RH: OK, so allow me to play the role of devil’s advocate, if only to highlight the continued value of text in a world where, as you say on the first page of your book, “Video, quietly, almost elusively, has become the dominant medium of human communication.” It’s not that I disagree that this has happened. I’ve witnessed it firsthand, and I agree that it would be great if a lot more video could be made just as easy to locate and search and cite as any page in a book. But I’m a fan of text for its own sake. For example, I usually prefer an edited transcript to a video of people talking. The transcript leaves me free to consider the meaning behind the words at my own pace, without the distraction of how people talk and how they look, and without being influenced by music or ads. I feel differently about movies and TV, but that’s art. Still, if video is the “new vernacular” as you say more than once in your book (as on pages 3 and 43)—having displaced a lot of the text that people like me still spend time reading—why did you write a book instead of making a video?

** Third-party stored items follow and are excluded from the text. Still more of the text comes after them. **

(** Fresh data with nothing waiting. *)
Lemma issue_fresh k b w : buflist_out w = [] -> 0 < len b < 2 ^ 31 -> kernel_ok E k b ->
  state_is LRS_FLUSHING_BEFORE_CLOSE w = false ->
  exists w', lws_issue_raw E k (Some b) w = Ok (len b, w') /\
    output w' = output w ++ b /\ out_ok w' /\ inside_frame w' = inside_frame w /\
    state w' = state w /\ rx_view w' = rx_view w.
Proof.
  intros Hq Hb Hk Hst. unfold lws_issue_raw, lws_has_buffered_out. rewrite Hst, Hq. cbn [andb].
  cbn [mbind res_bind]. rewrite Hq. cbn [mbind res_bind].
  rewrite (proj2 (Z.eqb_neq (len b) 0)) by lia.
  destruct (issue_send_start k b w Hk Hb) as (tr & Htr & ->). cbv zeta.
  set (w1 := set_could_have_pending true (set_trace (trace w ++ tr) w)).
  unfold lws_has_buffered_out. change (buflist_out w1) with (buflist_out w). rewrite Hq.
  assert (0 <= amount k <= len b) as Hm by (destruct k; simpl in *; lia || done).
  unfold output, out_ok. rewrite Hq.
  destruct (Z.eqb_spec (amount k) (len b)) as [Em|Em].
  - exists w1. rewrite Em. split; [done|]. change (trace w1) with (trace w ++ tr).
    change (buflist_out w1) with (buflist_out w). rewrite Hq, sent_app, Htr, Em, !app_nil_r.
    rewrite take_ge by (unfold len; lia). repeat split; [constructor|simpl; lia].
  - pose proof (drop_len _ b Hm) as Hd.
    destruct (append_spec [] (drop (Z.to_nat (amount k)) b)) as (-> & H1 & H2); [constructor|lia|].
    cbn [length Nat.ltb Nat.leb mbind res_bind]. eexists. split; [reflexivity|].
    cbn [app] in *. set (s := mk_seg _ _ _) in *.
    split; [|split; [split; [exact H1|simpl; lia]|done]].
    unfold emit. ws_cbn. change (trace w1) with (trace w ++ tr).
    rewrite !sent_app, Htr, H2. cbn [queue map concat sent app]. rewrite !app_nil_r, <- app_assoc.
    by rewrite take_drop.
Qed.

PBK: I wanted to get your attention.
RH: Your ploy worked, though it may take me a bit more time to accept video as an authority on the level of text. For example, you point to the Zapruder film of the JFK assassination as well as the videos from January 6, 2021, and other events captured in the smartphone era as case studies for the value of audiovisual evidence and the need to safeguard such evidence and make it available to anyone who wants to examine it. But people can watch the same video and come to entirely different conclusions. Isn’t it ultimately up to writers, reporters, and researchers to investigate such events and find out what happened and to report what they’ve found in as much detail—and with as many words—as needed, while citing all relevant evidence, including video? To put it another way, isn’t it still through language, whether spoken or written, that we learn the truth about our world, regardless of any audiovisual record?

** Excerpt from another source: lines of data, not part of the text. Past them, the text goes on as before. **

(** A request whose headers ask for an upgrade is accepted. *)
Lemma upgrade_accepted E ah A protocols d cs ps p key extra w
    (HE : env_ok E) (HA : granted E A extra) (Hw : http_done w)
    (Hcon : header_lists ah CONNECTION cs) (Hup : existsb upgrade_word (map entry_name cs) = true)
    (Hpro : header_lists ah PROTOCOL ps) (Hlen : Forall (fun e => len (entry_name e) < 63) ps)
    (Hsel : select protocols (map entry_name ps) = Some p)
    (Hhost : lws_hdr_total_length ah HOST <> 0)
    (Hkey : ah KEY = [key]) (Hkl : 0 < len key < 128) (Hkb : all_bytes key)
    (Hknul : Forall (fun c => c <> 0) key)
    (Hsend : kernel_ok E (a_send A)
       (handshake_response ah (accept_key key) (default None (protocols !! p)) extra)) :
  exists w', lws_process_ws_upgrade E ah A protocols d w = Ok (0, Some p, w') /\
    output w' = output w ++ handshake_response ah (accept_key key) (default None (protocols !! p)) extra /\
    ready E false w' /\ last (trace w') = Some (Callback LWS_CALLBACK_ESTABLISHED []).
Proof.
  unfold lws_process_ws_upgrade. rewrite (choose_protocol_lists ah protocols d cs ps Hcon Hpro Hlen), Hup, Hsel.
  destruct HA as (HA1 & HA2 & HA3 & HA4 & HA5 & HA6 & HA7 & (b & HA8 & Hb) & HA9 & HA10).
  destruct Hw as (Hw1 & Hw2 & Hw3 & Hw4).
  unfold lws_process_ws_upgrade2. rewrite HA1, HA2. cbn [negb].
  set (w1 := zalloc_ws (set_role_client false (set_state LRS_ESTABLISHED w))).
  set (w2 := if nz (lws_hdr_total_length ah VERSION) then _ else w1).
  rewrite HA3, HA4. cbn [negb nz Z.eqb].
  set (w3 := if ietf_spec_revision w2 =? 13 then w2 else set_ietf_spec_revision 13 w2).
  assert (rx_view w3 = (lws_rx_parse_state w, false, 13, 0, false, 0, [0; 0; 0; 0], false, false, false) /\
    buflist_out w3 = [] /\ state w3 = LRS_ESTABLISHED /\ output w3 = output w) as (Hv3 & Hq3 & Hs3 & Ho3).
  { assert (forall v, v = w1 \/ (exists x, v = set_ietf_spec_revision x w1) ->
      (lws_rx_parse_state v, socket_is_permanently_unusable v, rxflow_bitmap v, wsistate_pre_close v,
       rx_ubuf_head v, mask v, check_utf8 v, continuation_possible v, owed_a_fin v, buflist_out v, state v,
       trace v) = (lws_rx_parse_state w, false, 0, false, 0, [0; 0; 0; 0], false, false, false, [],
       LRS_ESTABLISHED, trace w)) as Hview.
    { intros v [->|[x ->]]; unfold w1, zalloc_ws; ws_cbn; by rewrite Hw1, Hw2, Hw3, Hw4. }
    assert (w2 = w1 \/ exists x, w2 = set_ietf_spec_revision x w1) as Hw2'
      by (unfold w2; destruct (nz (lws_hdr_total_length ah VERSION)); eauto).
    pose proof (Hview w2 Hw2') as Hv2. clearbody w2.
    injection Hv2 as V1 V2 V3 V4 V5 V6 V7 V8 V9 V10 V11 V12.
    unfold w3, rx_view, output. destruct (Z.eqb_spec (ietf_spec_revision w2) 13); ws_cbn;
      rewrite V1, V2, V3, V4, V5, V6, V7, V8, V9, V10, V11, V12, Hw4; rewrite ?e; done. }
  clearbody w3.
  destruct (handshake_spec E ah A (default None (protocols !! p)) w3 key extra) as (w4 & Hh & Ho4 & Hv4);
    [done..|unfold state_is; by rewrite Hs3|].
  rewrite Hh. cbn [mbind res_bind nz Z.eqb negb]. rewrite HA8, HA9.
  destruct (WsRx.lws_server_init_wsi_for_ws E (Some b) true
    (set_lws_rx_parse_state LWS_RXPS_NEW (set_state LRS_ESTABLISHED w4))) as [r w5] eqn:E5.
  assert (rx_view (set_lws_rx_parse_state LWS_RXPS_NEW (set_state LRS_ESTABLISHED w4))
    = (LWS_RXPS_NEW, false, 13, 0, false, 0, [0; 0; 0; 0], false, false, false)) as Hv.
  { rewrite Hv3 in Hv4. unfold rx_view in *. ws_cbn. by injection Hv4 as _ -> -> -> -> -> -> -> -> ->. }
  destruct (init_ready E r w5 _ b HE Hb Hv E5) as (Hr & Ho5 & Hlast).
  cbn [mbind res_bind]. exists w5. split_and!; [done| |done|done].
  rewrite Ho5. change (output (set_lws_rx_parse_state LWS_RXPS_NEW (set_state LRS_ESTABLISHED w4))) with (output w4).
  by rewrite Ho4, Ho3.
Qed.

PBK: Absolutely. Look, eight- or nine-tenths of Americans believe in angels, and most of the people in the world have some kind of faith in the idea that supernatural forces govern our destiny. So there are lots of epistemological challenges out there for us to consider. My focus is narrower, inspired by what journalist Hanna Rosin calls our “epistemic chasm of cuckoo.”* If you say something today, and then tomorrow say you never said it, we need some uniform ways of citing the audiovisual record of your having said it. This is especially urgent if you keep denying having said it, or if you are in government, or if you are meant to be responsible for people’s lives and well-being—or all of the above. We need a common and agreed-upon apparatus for anchoring truths and facts that we consume and distribute on screens. A cognate, in other words, for what the Chicago Manual publishes and has done for more than a century.

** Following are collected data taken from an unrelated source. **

(** What [process_as_ping] makes of the collected bytes. *)
Lemma process_spec p w : collected w = p -> rx_ubuf_head w = len p -> len p <= 125 ->
  (125 <= length (ping_payload_buf w))%nat ->
  answer_waits p (rx_process_as_ping w) /\ trace (rx_process_as_ping w) = trace w ++ [OnWritable] /\
  exists l n, rx_process_as_ping w = set_rx_ubuf_head 0 (emit OnWritable (set_ping_pending_flag true
    (set_ping_payload_len n (set_ping_payload_buf l w)))).
Proof.
  intros Hc Hh Hp Hl. unfold rx_process_as_ping. rewrite Hh, Hc. destruct (Z.gtb_spec (len p) (128 - 3)); [lia|].
  cbv zeta. change (rx_ubuf_head (set_ping_payload_buf _ w)) with (rx_ubuf_head w). rewrite Hh.
  split; [|split; [reflexivity|eexists _, _; reflexivity]].
  split; [reflexivity|]. ws_cbn. unfold emit. ws_cbn. by apply answer_stored.
Qed.

(** The connection can answer: nothing waits to be sent. *)
Definition can_answer (w : lws) : Prop :=
  tx_ready w /\ role_client w = false /\ ping_pending_flag w = false /\ payload_is_close w = false /\
  peer_has_sent_close w = false /\ (125 <= length (ping_payload_buf w))%nat.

RH: A Manual of Style, then, that provides guidance and support for a future world in which audiovisual content has become just as easy to find, assess, search, quote/clip, and cite as text is now, in part because we’ll need to use video to counter false narratives. Which makes sense if, as you note on pages 218 and 219 of your book, “a third of all US adults under age thirty get their news through TikTok” (you cite a Pew Research Center report from November 2023 for this info). But doesn’t a lot of the “news” on TikTok consist of people filming themselves giving their opinions? And doesn’t TikTok have a vested interest in holding our attention? In other words, how much does video of the news factor into the popularity of TikTok relative to, say, the entertainment value of watching people perform for us?
PBK: Right. I’m not sure what you are watching, but I can see a lot of that, too. Still, clips from news shows and press conferences and music and sports and all kinds of other things, besides, zing around the internet at dizzying speed. TikTok, Instagram, X, YouTube, Bluesky—the list of platforms and apps is really, really long—and important stuff circulates there as much as anywhere. I used to teach documentary film in the summers to high schoolers, and students from around the world—China, Taiwan, Japan, South Korea—showed me video-sharing apps that may be even more popular than those! Sure, you can find video everywhere of people recording each other at concerts, or sharing the best double plays in baseball and great windmill dunks at Madison Square Garden, but there are also clips of leaders lying and federal agents dragging civilians into unmarked cars.

Many of the illustrations in The Moving Image feature still images accompanied by QR codes like these, which provide a bridge from printed page to video (or, as here, from screen to video). QR codes from left to right: Jawed Karim, “Me at the Zoo,” YouTube’s first video, April 23, 2005, 0:19; Ada Limón reading her poem “The End of Poetry,” Library of America, November 14, 2023, YouTube, 1:55; Gilbert Strang, “Lecture 1: The Geometry of Linear Equations,” MIT OpenCourseWare, Fall 1999, 39:48; “In the Event of Moon Disaster,” deepfake video, MIT Center for Advanced Virtuality, July 20, 2020, YouTube, 7:46.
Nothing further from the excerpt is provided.